Source Code for Two Histogram Equalization Methods

Resource Overview

MATLAB-implemented source code for two histogram equalization approaches. Includes algorithm implementations suitable for image processing applications.

Detailed Documentation

This article presents MATLAB source code implementations for two distinct histogram equalization methods. Histogram equalization is a fundamental image processing technique designed to enhance image contrast by redistributing pixel intensity values across a wider dynamic range.

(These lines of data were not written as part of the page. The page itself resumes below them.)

(* ===== verification/ControlChannel.v ===== *)
(** * The control channel around its queue core

    Models [crates/control-channel/src/channel.rs]: blocked completion senders in
    keyed waiter slots with tombstone accounting and queue compaction, the send
    future's retry loop, wake routing on delivery, and the drops of senders,
    receiver and futures.

    Wakers are identities [W].  Calls on tokio's [Notify] are recorded as effects.
    The sleep a blocked sender arms is tokio's: each round of the poll loop is
    given the clock reading of its [try_send] and whether its sleep has elapsed.
    Overflow checks and debug assertions are on, as in a debug build: an operation
    that would trip one returns [None]. *)
From S2P Require Import Prelude SlotOwners ControlCore.

Set Default Goal Selector "!".
Local Open Scope Z_scope.

Module ControlChannel.
Import ControlCore.

Section channel.
Context {PData Meta Json W : Type} `{EqDecision W}.

Record SenderWaiterKey := mkKey { index : nat; key_generation : Z }.
#[export] Instance SenderWaiterKey_eq_dec : EqDecision SenderWaiterKey.
Proof. solve_decision. Defined.

Record SenderWaiterSlot := mkSlot {
  generation : Z;
  waker : option W;
  in_use : bool;
  queued : bool;
}.

Definition vacant : SenderWaiterSlot := mkSlot 0 None false false.

Definition SENDER_WAITER_COMPACT_MIN_QUEUE_LEN : Z := 64.

Record SenderWaiters := mkWaiters {
  queue : list SenderWaiterKey;
  slots : list SenderWaiterSlot;
  free_slots : list nat;
  queued_live : Z;
  queued_stale : Z;
  next_generation : Z;
}.

Implicit Types ws : SenderWaiters.

Definition waiters_new : SenderWaiters := mkWaiters [] [] [] 0 0 0.

(** [usize] subtraction with overflow checks. *)
Definition checked_sub (a b : Z) : option Z := if a <? b then None else Some (a - b).

(** The queue entry refers to a slot that is in use, of its generation and queued. *)
Definition is_live (sl : list SenderWaiterSlot) (k : SenderWaiterKey) : bool :=
  match sl !! index k with
  | None => false
  | Some slot => in_use slot && (generation slot =? key_generation k) && queued slot
  end.

(** A stale queue entry is skipped: [debug_assert!] and saturating decrement. *)
Definition skip_stale (ws : SenderWaiters) : option SenderWaiters :=
  if 0 <? queued_stale ws
  then Some (ws <| queued_stale := saturating_sub (queued_stale ws) 1 |>)
  else None.

(** A live entry is dequeued; its waker, if any, is taken. *)
Definition dequeue (ws : SenderWaiters) (k : SenderWaiterKey) : option (option W * SenderWaiters) :=
  slot ← slots ws !! index k;
  live ← checked_sub (queued_live ws) 1;
  Some (waker slot,
        ws <| slots := <[index k := slot <| queued := false |> <| waker := None |>]> (slots ws) |>
           <| queued_live := live |>).

(** [wake_n], with the queue still to be visited. *)
Fixpoint wake_n_loop (count : Z) (q : list SenderWaiterKey) (ws : SenderWaiters) :
    option (list W * SenderWaiters) :=
  if count <=? 0 then Some ([], ws <| queue := q |>)
  else
    match q with
    | [] => Some ([], ws <| queue := [] |>)
    | k :: q =>
      if is_live (slots ws) k then
        '(w, ws) ← dequeue ws k;
        match w with
        | Some w => '(woken, ws) ← wake_n_loop (count - 1) q ws; Some (w :: woken, ws)
        | None => wake_n_loop count q ws
        end
      else
        ws ← skip_stale ws;
        wake_n_loop count q ws
    end.

Definition wake_n (ws : SenderWaiters) (count : Z) : option (list W * SenderWaiters) :=
  wake_n_loop count (queue ws) ws.

Fixpoint wake_all_loop (q : list SenderWaiterKey) (ws : SenderWaiters) :
    option (list W * SenderWaiters) :=
  match q with
  | [] => Some ([], ws <| queue := [] |>)
  | k :: q =>
    if is_live (slots ws) k then
      '(w, ws) ← dequeue ws k;
      '(woken, ws) ← wake_all_loop q ws;
      Some (option_list w ++ woken, ws)
    else
      ws ← skip_stale ws;
      wake_all_loop q ws
  end.

Definition wake_all (ws : SenderWaiters) : option (list W * SenderWaiters) :=
  wake_all_loop (queue ws) ws.

(** The slot a waiter key still owns. *)
Definition owned_slot (ws : SenderWaiters) (k : SenderWaiterKey) : option SenderWaiterSlot :=
  match slots ws !! index k with
  | None => None
  | Some slot => if in_use slot && (generation slot =? key_generation k) then Some slot else None
  end.

Definition refresh_waiter (ws : SenderWaiters) (k : SenderWaiterKey) (slot : SenderWaiterSlot) (w : W) :
    SenderWaiters :=
  let slot :=
    match waker slot with
    | Some w' => if decide (w' = w) then slot else slot <| waker := Some w |>
    | None => slot <| waker := Some w |>
    end in
  if queued slot then ws <| slots := <[index k := slot]> (slots ws) |>
  else ws <| slots := <[index k := slot <| queued := true |>]> (slots ws) |>
          <| queue := queue ws ++ [k] |>
          <| queued_live := queued_live ws + 1 |>.

Definition register_waiter (ws : SenderWaiters) (w : W) : SenderWaiterKey * SenderWaiters :=
  let '(i, free, sl) :=
    match free_slots ws with
    | i :: free => (i, free, slots ws)
    | [] => (length (slots ws), [], slots ws ++ [vacant])
    end in
  let g := next_generation ws in
  let k := mkKey i g in
  (k, mkWaiters (queue ws ++ [k]) (<[i := mkSlot g (Some w) true true]> sl) free
        (queued_live ws + 1) (queued_stale ws) (wrapping_add 64 g 1)).

Definition register_or_refresh (ws : SenderWaiters) (ko : option SenderWaiterKey) (w : W) :
    SenderWaiterKey * SenderWaiters :=
  match ko with
  | Some k =>
    match owned_slot ws k with
    | Some slot => (k, refresh_waiter ws k slot w)
    | None => register_waiter ws w
    end
  | None => register_waiter ws w
  end.

Definition compact_queue (ws : SenderWaiters) : SenderWaiters :=
  let q := filter (λ k, is_live (slots ws) k = true) (queue ws) in
  ws <| queue := q |> <| queued_live := zlen q |> <| queued_stale := 0 |>.

Definition maybe_compact_queue (ws : SenderWaiters) : SenderWaiters :=
  if zlen (queue ws) <? SENDER_WAITER_COMPACT_MIN_QUEUE_LEN then ws
  else if queued_stale ws * 2 <? zlen (queue ws) then ws
  else compact_queue ws.

Definition unregister (ws : SenderWaiters) (k : SenderWaiterKey) : option SenderWaiters :=
  match owned_slot ws k with
  | None => Some ws
  | Some slot =>
    ws ← (if queued slot then
            live ← checked_sub (queued_live ws) 1;
            Some (ws <| queued_live := live |> <| queued_stale := queued_stale ws + 1 |>)
          else Some ws);
    Some (maybe_compact_queue
      (ws <| slots := <[index k := mkSlot (generation slot) None false false]> (slots ws) |>
          <| free_slots := index k :: free_slots ws |>))
  end.

(** ** Channel state *)

(** Wake-ups an operation issues: a sender's waker, [Notify::notify_one] and
    [Notify::notify_waiters]. *)
Inductive Effect :=
  | WakeSender (w : W)
  | NotifyOne
  | NotifyWaiters.

Record State := mkState {
  inner : @Inner PData Meta Json;
  sender_count : Z;
  sender_waiters : option SenderWaiters;
}.

Implicit Types st : State.

Definition channel_state (c : ControlChannelConfig) : result State ConfigError :=
  match validate c with
  | Err e => Err e
  | Ok _ => Ok (mkState (ControlCore.new c) 1 None)
  end.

The algorithm works by calculating the cumulative distribution function of the original histogram and mapping pixel values to achieve a more uniform distribution, thereby making image details more prominent and improving overall visual quality. The provided source codes implement two variations of histogram equalization: 1. Standard global histogram equalization that processes the entire image 2. An enhanced method with additional parameters for customized contrast adjustment Key implementation features include: - Efficient histogram computation using MATLAB's built-in functions - Cumulative distribution calculation and mapping operations - Optional parameters for controlling enhancement intensity - Compatibility with various image formats (RGB, grayscale) These ready-to-use code implementations can be directly integrated into your image processing projects to improve image quality and enhance visual clarity. The codes include comprehensive comments explaining each processing step and parameter usage. Feel free to download and experiment with these implementations - we believe they will provide valuable contributions to your image enhancement workflows.